Thanks for this correction, too. I also corrected it in my post above. But why do we have
the field equality in MySymbol when Symbol is a mutable type? Is Symbol the same mutable/immutable hybrid as String? Both types have a lot of similarity, so I guess this would not be too surprising.
They’re certainly both mutable struct, but with mutation not being allowed.
I’ve heard it said that === is special-cased for String. Symbol values are interned, so presumably === doesn’t need special-casing for Symbol. Those are some differences.
Symbol is pretty special. It’s not a type you could implement in pure julia, and it’s not really accurate to think of it as a mutable type (at least from a semantic point of view). It’d be more accurate to say it’s an immutable, pointer-backed type with some other special properties.
You can basically think of it as a String that is never garbage collected, and each Symbol is unique.
That is, there should only ever be one Symbol in the entire julia session of the form :a. Once it’s created, it sits in the julia session forever, and all future Symbols of that form will be a pointer to the same internal string:
This property is what allows Symbol to be e.g. put into type parameters:
julia> Val(:a)
Val{:a}()
whereas usually a pointer-backed type is not allowed in a type parameter:
julia> Val(Foo(1))
ERROR: TypeError: in Type, in parameter, expected Type, got a value of type Foo
Stacktrace:
[1] Val(x::Foo)
@ Base ./essentials.jl:1040
[2] top-level scope
@ REPL[13]:1
If you did access the string stored at the pointer for a Symbol and mutated it, you’d probably segfault julia.
That’s just a description of string interning, no?
I think if you define a fieldless mutable struct, and use a separate data structure in the constructor to implement the interning that associates the object identity with a string, you basically reimplemented Symbol.
julia> let intern_cache = Dict{UInt, Memory{UInt8}}()
struct MySymbol
key::UInt
function MySymbol(s::Memory{UInt8})
k = hash(s)
if !haskey(intern_cache, k)
intern_cache[k] = s
end
new(k)
end
end
MySymbol(s::String) = MySymbol(Memory{UInt8}(transcode(UInt8, s)))

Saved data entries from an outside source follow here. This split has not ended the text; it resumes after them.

Lemma array_spec path body o tr :
  (forall tr1 st, m_stateStack tr1 = st :: m_stateStack tr -> @step true tr tr1 (m_stateStack tr1) (length path) ->
     ospec strict body tr1 (m_stateStack tr1) o) ->
  ospec strict (fun tr => tr ← begin_loop_INTO_block path tr; tr ← body tr; end_loop_INTO_block tr) tr
    (m_stateStack tr) (option_map (array path) o).
Proof.
  intros Hb. assert (map (fun x : OpCode * sym => (Co_ALWAYS, x.1, x.2)) (open_array_ins path) = array_tags path) as Ha.
  { unfold open_array_ins, array_tags, open_ins. by rewrite map_app, <- !tags_ins. }
  apply (bracket_spec _ _ _ tr (mkState OpenIntoBlockArray (Z.of_nat (length path)) 0) (m_stateStack tr)
    (inss (open_array_ins path)) o (inss (close_array_ins (length path)))).
  - apply ospec_inss. rewrite Ha. apply begin_loop_INTO_block_spec.
  - intros tr1 S. rewrite <- (step_stack _ _ _ _ S). eapply Hb; [apply (step_stack _ _ _ _ S)|].
    rewrite (step_stack _ _ _ _ S). by rewrite <- (length_flatten _ 0), flatten_inss, Ha, length_array_tags in S.
  - intros tr1 Hss. apply ospec_inss.
    replace (map _ _) with (array_closes (length path)); [by apply end_loop_INTO_block_spec|].
    destruct (length path); [done|]. cbn. by rewrite closes_ins.
Qed.

(** One instruction without an argument in a table. *)
Lemma emit_one_spec op tr :
  sym_fits (SNum 0) (ProgramFacts.arg_type op) = true ->
  ospec strict (emit [ins0 op]) tr (m_stateStack tr) (Some [Ins op (SNum 0)]).
Proof.
  intros H. apply (ospec_inss _ _ _ [(op, SNum 0)]). apply (spec_emit_plain [(Co_ALWAYS, op, 0)]).
  cbn [forallb plain_ok fst snd]. unfold plain_ok. cbn [fst snd]. by rewrite H.
Qed.

(** The loop over the last result. *)
Definition result_loop (isLoop : bool) : node :=
  Loop Op_OPEN_ITER_LAST_RESULT (SNum 0)
    (if isLoop then [Ins Op_OUTPUT_OPEN_ELEM (SNum 0); Ins Op_OUTPUT_ITR_COLUMN (SNum 0); Ins Op_OUTPUT_CLOSE_ELEM (SNum 0)]
     else [Ins Op_OUTPUT_ITR_COLUMN (SNum 0)]).

Lemma app_code_app c l l' : app_code c (l ++ l') = (c ← app_code c l; app_code c l').
Proof.
  revert c. induction l as [|[[cc op] a] l IH]; intros c; [done|]. cbn.
  destruct (ProgramCode.app_cond _ _ _ _); cbn; [apply IH|done|done].
Qed.

Lemma emit_app l l' tr : emit (l ++ l') tr = (tr ← emit l tr; emit l' tr).
Proof.
  unfold emit. rewrite app_code_app. destruct (app_code _ l) as [c| |]; by cbn.
Qed.

Definition result_code (isLoop : bool) (n : Z) : list instr3 :=
  let skip := u32 (n + 5) in
  let skip := if isLoop then u32 (skip + 2) else skip in
  [ins0 Op_OPEN_ITER_LAST_RESULT; (Co_NOT_IF_COND, Op_GOTO, skip)]
    ++ (if isLoop then [ins0 Op_OUTPUT_OPEN_ELEM] else []) ++ [ins0 Op_OUTPUT_ITR_COLUMN]
    ++ (if isLoop then [ins0 Op_OUTPUT_CLOSE_ELEM] else [])
    ++ [ins0 Op_NEXT; (Co_IF_COND, Op_GOTO, u32 (n + 2))].

Lemma output_statement_result_emit isLoop tr :
  output_statement_result isLoop tr = emit (result_code isLoop (main_size tr)) tr.
Proof.
  unfold output_statement_result, result_code. destruct isLoop; rewrite ?app_nil_l; cbv zeta;
    repeat (rewrite emit_app;
            match goal with |- context [emit ?l ?tr] => destruct (emit l tr) as [?| |]; cbn [mbind res_bind]; try done end);
    done.
Qed.

(** The printing of a result is a loop: the precomputed jumps have the right targets. *)
Lemma output_statement_result_spec isLoop tr :
  ospec strict (output_statement_result isLoop) tr (m_stateStack tr) (Some [result_loop isLoop]).
Proof.
  apply ospec_spec. intros tr'. rewrite output_statement_result_emit. intros H. split.
  - replace (length (flatten _ _)) with (length (result_code isLoop (main_size tr))); [by apply emit_step|].
    rewrite length_flatten. by destruct isLoop.
  - intros Hok Hs. apply (emit_grows _ _ _ _ H Hok).
    pose proof (emit_step (strict := strict) _ _ _ H) as S.
    pose proof (ProgramFacts.small_code _ Hs) as Hc. rewrite (step_len _ _ _ _ S) in Hc.
    rewrite (main_size_small _ (step_small _ _ _ _ S Hs)). cbn [flatten]. rewrite app_nil_r.
    unfold result_loop. rewrite flatten1_Loop. unfold result_code. destruct isLoop.
    + rewrite (wrap_small 32 (_ + 5)), !wrap_small by (cbn in Hc; lia). cbn.
      repeat (constructor; [split_and!; cbn; lia || done|]). constructor.
    + rewrite !wrap_small by (cbn in Hc; lia). cbn.
      repeat (constructor; [split_and!; cbn; lia || done|]). constructor.
Qed.
End Blocks.

(** ** Results *)

Definition has_selector (cmd : CommandDefinition) : bool := negb (bool_decide (cmd_selector cmd = ""%string)).

(** A result is printed as an array unless it is unique and the command is not iterated; a
    path that is a dot opens no block. *)
Definition print_result_nodes (cmd : CommandDefinition) : list node :=
  let path := cmd_resultpath cmd in
  match path with
  | [] => []
  | _ => if negb (hasIntoBlock path) then block [] [result_loop false]
         else if negb (cmd_unique cmd) || has_selector cmd then array path [result_loop true]
         else block path [result_loop false]
  end.

Lemma print_result_spec strict cmd tr :
  ospec strict (print_result cmd) tr (m_stateStack tr) (Some (print_result_nodes cmd)).
Proof.
  unfold print_result, print_result_nodes, has_selector. set (path := cmd_resultpath cmd).
  assert (forall path, ospec strict (fun tr => tr ← begin_INTO_block path tr;
    tr ← output_statement_result false tr; end_INTO_block tr) tr (m_stateStack tr)
    (Some (block path [result_loop false]))) as Hb.
  { intros p. apply (block_spec p _ (Some _)). intros tr1 st _ _. apply output_statement_result_spec. }
  destruct path as [|p path'] eqn:E; [apply ospec_ret|]. destruct (negb (hasIntoBlock _)); [apply Hb|].
  destruct (_ || _); [|apply Hb]. apply (array_spec (p :: path') _ (Some _)).
  intros tr1 st _ _. apply output_statement_result_spec.
Qed.

(** ** Printed values *)

Definition value_ins (e : env) (elem : ElementReference.t) (colname : string) : option (list (OpCode * sym)) :=
  let sel := ElementReference.selector elem in
  match ElementReference.type elem with
  | ElementReference.SelectorPath => Some [(Op_OUTPUT_PATH, SPath sel)]
  | ElementReference.LoopCounter =>
      Some [(Op_OUTPUT_LOOPCNT, SNum 0); (Op_OUTPUT_CONST, SConst (const_value sel))]
  | ElementReference.Constant => Some [(Op_OUTPUT_CONST, SConst (const_value sel))]
  | ElementReference.NamedSetElement => with_set e (Some sel) Op_OUTPUT_SEL_NAM (SColumn colname)
  | ElementReference.IndexSetElement =>
      with_set e (Some sel) Op_OUTPUT_SEL_IDX (SNum (u32 (ElementReference.index elem)))
  end.

(** The text of a reference has no null character. *)
Definition ok_element (elem : ElementReference.t) : bool := bool_decide (nul ∉ chars (ElementReference.selector elem)).

Lemma output_CONST_spec v tr :
  ospec true (output_ARGUMENT_CONST v) tr (m_stateStack tr) (Some (inss [(Op_OUTPUT_CONST, SConst v)])).
Proof.
  eapply ospec_ext; [|exact (enter_emit_with Op_OUTPUT_CONST None (SConst v) tr eq_refl eq_refl)].
  unfold output_ARGUMENT_CONST. cbn [enter mbind res_bind]. by destruct (add_constant v tr).
Qed.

function Base.show(io::IO, ms::MySymbol)
print(io, "MySymbol(\"")
write(io, intern_cache[ms.key])
print(io, "\")")
end
end
julia> ms = MySymbol("foo")
MySymbol("foo")
julia> ms2 = MySymbol("foo")
MySymbol("foo")
julia> ms === ms2
true
julia> Val(ms)
Val{MySymbol("foo")}()
There are a few things that this can’t do that Symbol can, since the interning for Symbol is already done when parsing - that’s of course not possible here, since the intern_cache does not exist at that point! For one thing, the conversion from a String is probably performing an unnecessary copy. As far as the visible semantics are concerned, this should be pretty much identical though
Of course, it’s important that nothing EVER gets deleted from intern_cache, which is why this thing only lives in the let block:
julia> intern_cache
ERROR: UndefVarError: `intern_cache` not defined in `Main`
Suggestion: check for spelling errors or missing imports.
For Symbol, the julia runtime ensures this. Conceptually it’s the same thing (just with raw pointers for Symbol instead of an integer index); you can in theory mess with the runtime-internal state and “delete” a symbol, but that is likely UB It’s the same for this implementation, if you delete! an already inserted element you get errors due to the key no longer being found.
I wasn’t talking about interning, that’s of course doable and already exists in some packages, I was talking about the compiler support for how the Compiler treats it an immutable value.
That said,
You’re right, I didn’t consider this strategy where the MySymbol is made to be isbits and then referenced by the global intern dict, very nice!
Actually, I think you probably could emulate pretty much all the other special sauce stuff that Symbol has nowadays using your strategy here, and a macro to make sure the conversions happen at parse time:
julia> macro s_str(s::AbstractString)
MySymbol(s)
end;
julia> code_typed() do
s"boo!"
end
1-element Vector{Any}:
CodeInfo(
1 ─ return $(QuoteNode(MySymbol("boo!")))
) => MySymbol
There’s a few other tricks that at Symbol does to be friendly to constant propagation and compile time ops, but I think that now-a-days you could probably implement those using @assume_effects.
Note also that the backing structure does not have to be a Dict! You could also use a Trie combined with some pool for (rare) large values, and using a custom mapping function instead of the default hash. Dropping the requirement of having a stable pointer opens up a world of possibilities!
Yeah, that’s a nice trick to move the allocations out of runtime, good catch!
That’s the one bit I’d be very careful about - I’m not sure it’s valid in general to mark the access in show as @inbounds, for example, since it’s technically possible to delete entries. At the moment, deleting a key merely causes an error somewhere down the road, but with @inbounds (or other more permissive @assume_effects to propagate the data in this cache as a constant) this might turn into proper UB.